After that, the order is:

  1. ASG at web/API tier, replace the single aws_instance.{web,api} with launch templates + autoscaling groups. Target groups already exist; the wiring change is small. Trigger: sustained target response time p95 > 500ms for 15 min, or CPU > 70%.
  2. Multi-AZ RDS, flip multi_az = true. Cost roughly doubles. Trigger: first paying customers, or the first scheduled maintenance we can’t take an outage for.
  3. Second NAT gateway, one per AZ. Trigger: we lose a deploy because one AZ had a NAT outage.
  4. CloudFront in front of the ALB, reuse the ACM cert, cache static asset paths, leave /api/* pass-through. Trigger: regular non-US latency > 200ms p95, or ALB egress starts to dominate.
  5. AWS WAF managed rules, Common, KnownBadInputs, SQLi. Trigger: first credential-stuffing pattern in ALB access logs.
  6. In-API LRU → read replica → ElastiCache, in that order, only if the DB is the bottleneck. Trigger: RDS CPU > 60% sustained, or specific endpoints have DB time dominating their p95.
  7. ECS on Fargate, the moment we’re running more than ~4 services, or rolling-back is costing real human time. We skip EKS unless there’s a concrete platform feature we need from it.
  8. Distributed rate limiter, today the token-bucket limiters are in-process; switch to Redis the moment we run more than one API replica.

12. Principles

The choices above are downstream of a small set of principles. Naming them keeps future decisions consistent.

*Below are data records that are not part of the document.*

(** What an operation leaves on its way: a new pointer when it returns one. *)
Definition keeps {A} (extra : A → list nat) (m : M graph A) : Prop :=
  ∀ g rs, wf g rs → match m g with (Ret a, g') => wf g' (extra a ++ rs) | (_, g') => wf g' rs end.
Lemma channel_ingress_wf s : keeps (λ r, [r]) (channel_ingress s).
Proof.
  intros g rs Hw. unfold channel_ingress. destruct (sinks g !! s) as [k|] eqn:Hk; [|done].
  destruct (is_open (m_channel k)) eqn:Ho; simpl; [|done]. destruct (lock (m_ingress k) g) as [r|] eqn:Hl.
  - apply acquire_wf; [done|]. by apply lock_Some in Hl as [_ ?].
  - apply (wf_new_edge g s k rs Hw Hk Ho Hl).
Qed.
Lemma operator_ingress_wf o : keeps (λ r, [r]) (operator_ingress o).
Proof.
  intros g rs Hw. unfold operator_ingress. destruct (ops g !! o) as [p|]; [|done]. destruct (lock (o_ingress p) g) as [r|] eqn:Hl.
  - apply acquire_wf; [done|]. by apply lock_Some in Hl as [_ ?].
  - simpl. by apply (wf_new g (IngressAdaptor o) rs).
Qed.
Lemma complete_edge_wf i r g : wf g [r] → wf (complete_edge i r g).2 [].
Proof.
  intros Hw. unfold complete_edge. destruct (sources g !! i) as [k|] eqn:Hi; simpl; [|by apply release_wf].
  destruct (s_ingress k) as [r'|] eqn:Hr; simpl; [by apply release_wf|].
  pose proof (source_insert g i k (mkSource (writeable k) (Some r)) [] Hi Hw) as H. by rewrite Hr in H.
Qed.
Lemma make_edge_wf i conv p g : wf g [] → wf (make_edge i conv p g).2 [].
Proof.
  intros Hw. unfold make_edge, mbind, M_bind.
  assert (keeps (λ r, [r]) (ingress_of p)) as Hp by (destruct p; [apply channel_ingress_wf|apply operator_ingress_wf]).
  specialize (Hp g [] Hw). destruct (ingress_of p g) as [[r|?|?|?] g1]; simpl; try done.
  destruct conv as [f|]; simpl; apply complete_edge_wf; [|done]. by apply (wf_new g1 (ConvertEdge f r) []).
Qed.
Lemma release_channel_wf i g : wf g [] → wf (release_channel i g) [].
Proof.
  intros Hw. unfold release_channel. destruct (reset_source i g) as [rs g1] eqn:E.
  apply release_wf. pose proof (reset_source_wf _ _ _ _ _ Hw E) as H. by rewrite app_nil_r in H.
Qed.
Lemma enable_persistence_wf s g : wf g [] → wf (enable_persistence s g).2 [].
Proof.
  intros Hw. unfold enable_persistence. destruct (sinks g !! s) as [k|] eqn:Hk; [|done].
  destruct (m_persistent_ingress k) as [r|] eqn:Hp; [done|]. unfold mbind, M_bind.
  pose proof (channel_ingress_wf s g [] Hw) as H. unfold channel_ingress in *. rewrite Hk in *.
  destruct (is_open (m_channel k)) eqn:Ho; simpl in *; [|done].
  assert (∀ g1 r k1, sinks g1 !! s = Some k1 → m_persistent_ingress k1 = None → wf g1 [r] → wf (keep_ingress s r g1).2 []) as Hkeep.
  { intros g1 r k1 Hk1 Hp1 Hw1. unfold keep_ingress. rewrite Hk1. simpl.
    apply (sink_insert g1 s k1 _ [r]); auto. by rewrite Hp1. }
  destruct (lock (m_ingress k) g) as [r|] eqn:Hl; simpl in *.
  - apply (Hkeep _ _ k); [|done|done]. unfold acquire. by destruct (live g r).
  - eapply Hkeep; [simpl; by rewrite list_lookup_insert_eq by (by eapply lookup_lt_Some)|done|done].
Qed.
Lemma disable_persistence_wf s g : wf g [] → wf (disable_persistence s g) [].
Proof.
  intros Hw. unfold disable_persistence. destruct (sinks g !! s) as [k|] eqn:Hk; [|done]. apply release_wf.
  apply (sink_insert g s k _ []); auto. intros r. simpl. by rewrite app_nil_r.
Qed.
Lemma no_edge_to g s : existsb (edge_to s) (objects g) = false → ∀ r o, live g r = Some o → held o ≠ ChannelEdge s.
Proof.
  intros He r o Hr Hh. assert (existsb (edge_to s) (objects g) = true) as Ht; [|congruence].
  apply existsb_exists. exists (Some o). split; [apply list_elem_of_In; eapply list_elem_of_lookup_2, live_lookup, Hr|].
  destruct o as [n i]. simpl in *. subst i. by rewrite Nat.eqb_refl.
Qed.
Lemma update_channel_wf s g : wf g [] → wf (update_channel s g).2 [].
Proof.
  intros [H1 H2 H3 H4]. unfold update_channel. destruct (sinks g !! s) as [k|] eqn:Hk; [|done].
  destruct (existsb (edge_to s) (objects g)) eqn:He; [done|]. pose proof (no_edge_to _ _ He) as Hno.
  pose proof (lookup_lt_Some _ _ _ Hk) as Hlt. simpl. set (k' := mkSink _ _ _ _). split; auto.
  - intros r. specialize (H1 r). unfold uses, refs_to in *. simpl.
    pose proof (countb_insert (sink_holds r) _ _ _ k' Hk) as Hc. unfold sink_holds at 2 4 in Hc. unfold live in *. simpl in *. lia.
  - intros s' k1. simpl. destruct (decide (s' = s)) as [->|Hn].
    + rewrite list_lookup_insert_eq by done. intros [= <-]. destruct (H3 s k Hk) as [Ha Hb]. by split.
    + rewrite list_lookup_insert_ne by done. intros Hk1. destruct (H3 s' k1 Hk1) as [Ha Hb]. by split.
  - intros r o s' Hr Hh. destruct (H4 r o s' Hr Hh) as (k1 & Hk1 & Hm1 & Hi1). exists k1. simpl.
    rewrite list_lookup_insert_ne; [done|]. intros ->. by destruct (Hno r o Hr).
Qed.
Lemma add_source_wf g w rs : wf g rs → wf (with_sources (sources g ++ [mkSource w None]) g) rs.
Proof. apply wf_sources. intros r. rewrite countb_app. simpl. lia. Qed.
Lemma add_out_wf o p key g : wf g [] → wf (add_out o p key g).2 [].
Proof. intros Hw. unfold add_out, set_outs. simpl. apply wf_ops, add_source_wf, Hw. Qed.
Lemma drop_edge_wf o key g : wf g [] → wf (drop_edge o key g) [].
Proof.
  intros Hw. unfold drop_edge. destruct (ops g !! o) as [p|]; [|done].
  destruct (if has_router (kind p) then find_out key (outs p) else None); [|done]. apply release_channel_wf. by apply wf_ops.
Qed.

The cost of an architecture isn’t its AWS bill, it’s the surface area you have to keep in your head.
  • Boring beats clever. EC2 + Docker over ECS until we feel the pain. SES over a third-party email vendor. Postgres over a managed search index. Each “we should also…” gets a counter-question: what signal am I waiting for that says this is now worth the cost?
  • Stripe is the source of truth for billing. The app stores Stripe IDs and reacts to webhook events; it does not mutate subscription tier directly. The card never touches our servers.
  • One Go binary, many handlers. A microservice split is justified by independent scaling or independent ownership. We have neither, so we don’t pay for either.
  • Security groups by reference, not by IP. If we add a worker, it joins the right SG and the rules just work.
  • Rotation is a reboot. User-data renders .env from Secrets Manager on every boot, so a credential rotation never requires a redeploy.
  • Mock UI first. Every user-facing change starts as a static mock in web/mocks/ on fixture data, then earns its schema and API.
  • Write the trigger down. Every “we deliberately didn’t build X” is paired with the signal that will change our minds. Otherwise “not yet” quietly becomes “never.”